[Collected data]
────

(** ** Hexadecimal numbers *)

Lemma hex_padded_length width n : length (hex_padded width n) = width.
Proof. revert n. induction width as [|w IH]; intros n; [done|]. cbn. rewrite length_app, IH. cbn. lia. Qed.

Lemma hex_digit_inj a b : (a < 16 -> b < 16 -> hex_digit a = hex_digit b -> a = b)%N.
Proof. unfold hex_digit. destruct (N.ltb_spec a 10), (N.ltb_spec b 10); lia. Qed.

Lemma hex_padded_inj width a b :
  (a < 16 ^ N.of_nat width -> b < 16 ^ N.of_nat width -> hex_padded width a = hex_padded width b -> a = b)%N.
Proof.
  revert a b. induction width as [|w IH]; intros a b Ha Hb; [cbn in *; lia|]. cbn [hex_padded].
  intros [H1 H2]%app_inj_2; [|done]. injection H2 as H2. apply hex_digit_inj in H2; [|apply N.mod_lt; lia..].
  rewrite Nat2N.inj_succ, N.pow_succ_r' in Ha, Hb. apply IH in H1; [|apply N.Div0.div_lt_upper_bound; lia..].
  rewrite (N.div_mod a 16), (N.div_mod b 16) by lia. lia.
Qed.

Lemma trim_trim_nonempty s : trim s <> [] -> trim (trim s) <> [].
Proof.
  intros H. destruct (drop_while is_whitespace (reverse (trim_start s))) as [|c l] eqn:E.
  - by destruct H; unfold trim, trim_end; rewrite E.
  - unfold trim at 2, trim_end at 1. rewrite E, reverse_cons. apply is_empty_false.
    apply (trim_visible _ []). by eapply drop_while_head.
Qed.

#[export] Hint Resolve starts_with_app str_eqb_refl : ains.

(** *** Pieces of text *)

Lemma find_single c a b : c ∉ a -> find [c] (a ++ c :: b) = Some (length a).
Proof.
  induction a as [|x a IH]; intros H; cbn [app find length].
  - cbn [starts_with]. by rewrite N.eqb_refl.
  - apply not_elem_of_cons in H as [Hx H]. cbn [starts_with].
    destruct (N.eqb_spec c x); [congruence|]. cbn [andb]. by rewrite IH.
Qed.

Lemma split_once_app c a b : c ∉ a -> split_once c (a ++ c :: b) = Some (a, b).
Proof.
  intros H. unfold split_once. rewrite find_single by done. cbn.
  rewrite take_app_length. f_equal. f_equal. rewrite drop_app_ge by lia.
  by replace (S (length a) - length a)%nat with 1%nat by lia.
Qed.

Lemma strip_suffix_app (s p : str) : strip_suffix p (s ++ p) = Some s.
Proof.
  unfold strip_suffix. rewrite (proj2 (ends_with_spec p (s ++ p))) by by exists s.
  f_equal. rewrite length_app. replace (length s + length p - length p)%nat with (length s) by lia.
  apply take_app_length.
Qed.

Lemma split_go_app c cur a b : c ∉ a -> split_go c cur (a ++ c :: b) = (reverse cur ++ a) :: split_on c b.
Proof.
  revert cur. induction a as [|x a IH]; intros cur H; cbn [app split_go].
  - by rewrite N.eqb_refl, app_nil_r.
  - apply not_elem_of_cons in H as [Hx H]. destruct (N.eqb_spec x c); [congruence|]. rewrite IH by done. by rewrite reverse_cons, <- app_assoc.
Qed.

Lemma split_on_app c a b : c ∉ a -> split_on c (a ++ c :: b) = a :: split_on c b.
Proof. intros H. unfold split_on at 1. by rewrite split_go_app. Qed.

Lemma split_go_end c cur a : c ∉ a -> split_go c cur a = [reverse cur ++ a].
Proof.
  revert cur. induction a as [|x a IH]; intros cur H; cbn [split_go]; [by rewrite app_nil_r|].
  apply not_elem_of_cons in H as [Hx H]. destruct (N.eqb_spec x c); [congruence|]. rewrite IH by done. by rewrite reverse_cons, <- app_assoc.
Qed.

────

| TASK TO CARRY OUT |
Please copy each line of the records above in which the word "congruence" can be found.

| RESULT OF THE EXERCISE |
    destruct (N.eqb_spec c x); [congruence|]. cbn [andb]. by rewrite IH.
  - apply not_elem_of_cons in H as [Hx H]. destruct (N.eqb_spec x c); [congruence|]. rewrite IH by done. by rewrite reverse_cons, <- app_assoc.
  apply not_elem_of_cons in H as [Hx H]. destruct (N.eqb_spec x c); [congruence|]. rewrite IH by done. by rewrite reverse_cons, <- app_assoc.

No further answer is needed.